Access to Databricks Volumes via Databricks Connect not working anymore

JuliandaCruz — Thu, 23 Oct 2025 09:06:32 GMT

Hi all,

I use the extension to debug my python code regularly and since yesterday accessing files in the Databricks Volume isn't working anymore.

The situation in the UI of Databricks is as follows:

When I execute a glob statement to list all zip-files in my Volume, it returns a list of all zip files:

But when I execute the same code in my VSCode environment with "Debug current File with Databricks Connect", it returns an empty list.

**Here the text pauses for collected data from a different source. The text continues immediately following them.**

(** C's [fmod(x, y)]: the exact value of [x - n*y] for the integer [n]
    that gives a result with the sign of [x] and a magnitude below that
    of [y]; NaN if [x] is infinite or [y] is zero, [x] if [y] is
    infinite.  With the two finite numbers written on their common
    exponent [e] as [X * 2^e] and [Y * 2^e], the result is
    [(X mod Y) * 2^e], which is a double again. *)
Definition SFfmod (x y : spec_float) : spec_float :=
  match x, y with
  | S754_nan, _ => S754_nan
  | _, S754_nan => S754_nan
  | S754_infinity _, _ => S754_nan
  | _, S754_zero _ => S754_nan
  | S754_zero s, _ => S754_zero s
  | S754_finite _ _ _, S754_infinity _ => x
  | S754_finite sx mx ex, S754_finite _ my ey =>
      let e := Z.min ex ey in
      let X := (Zpos mx * 2 ^ (ex - e))%Z in
      let Y := (Zpos my * 2 ^ (ey - e))%Z in
      let R := (X mod Y)%Z in
      binary_normalize prec emax (if sx then - R else R)%Z e sx
  end.

Definition fmod (x y : float) : float :=
  SF2Prim (SFfmod (Prim2SF x) (Prim2SF y)).

(** The conversion of a [size_t] to [double], rounded to nearest. *)
Definition of_size (n : nat) : float :=
  SF2Prim (binary_normalize prec emax (Z.of_nat n) 0 false).

End Num.

(** *** Vectors *)

Definition Vector := list float.

Module Vec.

(** [Vector v(n); v.setZero();] *)
Definition zero (n : nat) : Vector := repeat 0 n.

(** [a += b].  Eigen demands equal sizes; on such inputs this is the
    componentwise sum.  (On inputs Eigen rejects, the model keeps the
    common prefix.) *)
Fixpoint add (a b : Vector) : Vector :=
  match a, b with
  | x :: a', y :: b' => (x + y) :: add a' b'
  | _, _ => []
  end.

(** [v.cwiseInverse()]: [1/x] for each coefficient. *)
Definition cwiseInverse (v : Vector) : Vector := map (fun x => 1 / x) v.

(** [v /= s] *)
Definition div (v : Vector) (s : float) : Vector := map (fun x => x / s) v.

(** [v(i)], with 0 outside the vector. *)
Definition at_ (v : Vector) (i : nat) : float := nth i v 0.

(** [v(i) = x] *)
Fixpoint set (v : Vector) (i : nat) (x : float) : Vector :=
  match v, i with
  | [], _ => []
  | _ :: v', O => x :: v'
  | y :: v', S i' => y :: set v' i' x
  end.

(** [v.tail(n)]: the last [n] coefficients. *)
Definition tail (v : Vector) (n : nat) : Vector := skipn (length v - n) v.

End Vec.

(** *** Measurements

    As in the first part, a measurement is its type, timestamp, mean and
    the coefficients of its covariance. *)

Record SensorData : Type := mkSensorData {
  getType : option DataType;
  getTimestamp : float;
  getMean : Vector;
  getCovariance : Vector
}.

Definition setTimestamp (d : SensorData) (t : float) : SensorData :=
  mkSensorData (getType d) t (getMean d) (getCovariance d).

Definition setMean (d : SensorData) (m : Vector) : SensorData :=
  mkSensorData (getType d) (getTimestamp d) m (getCovariance d).

Definition setCovariance (d : SensorData) (c : Vector) : SensorData :=
  mkSensorData (getType d) (getTimestamp d) (getMean d) c.

Definition DefaultSensorData : SensorData := mkSensorData None 0 [] [].

(** *** Resampling.cpp *)

Module Resampling.

Definition Logged (A : Type) : Type := (A * list string)%type.

Definition ret {A} (a : A) : Logged A := (a, []).

Definition bind {A B} (m : Logged A) (f : A -> Logged B) : Logged B :=
  let (a, l1) := m in let (b, l2) := f a in (b, l1 ++ l2).

Definition PRINT_ERROR (msg : string) : Logged unit := (tt, [msg]).

Definition NoMeasurement : string := "There is no Measurement!"%string.

(** The three accumulators of the loop in [AverageMeasurement]. *)
Record Sums : Type := mkSums {
  Time : float;
  MeanSum : Vector;
  Info : Vector
}.

(** One pass of [for (const SensorData & Measurement : Input)]. *)
Definition accumulate (s : Sums) (Measurement : SensorData) : Sums :=
  mkSums (Time s + getTimestamp Measurement)
         (Vec.add (MeanSum s) (getMean Measurement))
         (Vec.add (Info s) (Vec.cwiseInverse (getCovariance Measurement))).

The same code was still working the week before.

Cluster Information:

Runtime 14.3 with Python 3.10 (Because I have Python 3.10 installed on my local machine)

Databricks Connect: Version 2.10.3

I upgraded VS Code this week, but I already rolled back to the former version, this changed nothing.

Re: Access to Databricks Volumes via Databricks Connect not working anymore

dkushari — Fri, 24 Oct 2025 00:26:50 GMT

Hi @JuliandaCruz - Instead of using Python, I suggest using Spark from DBConnect to achieve the same result. Code given below.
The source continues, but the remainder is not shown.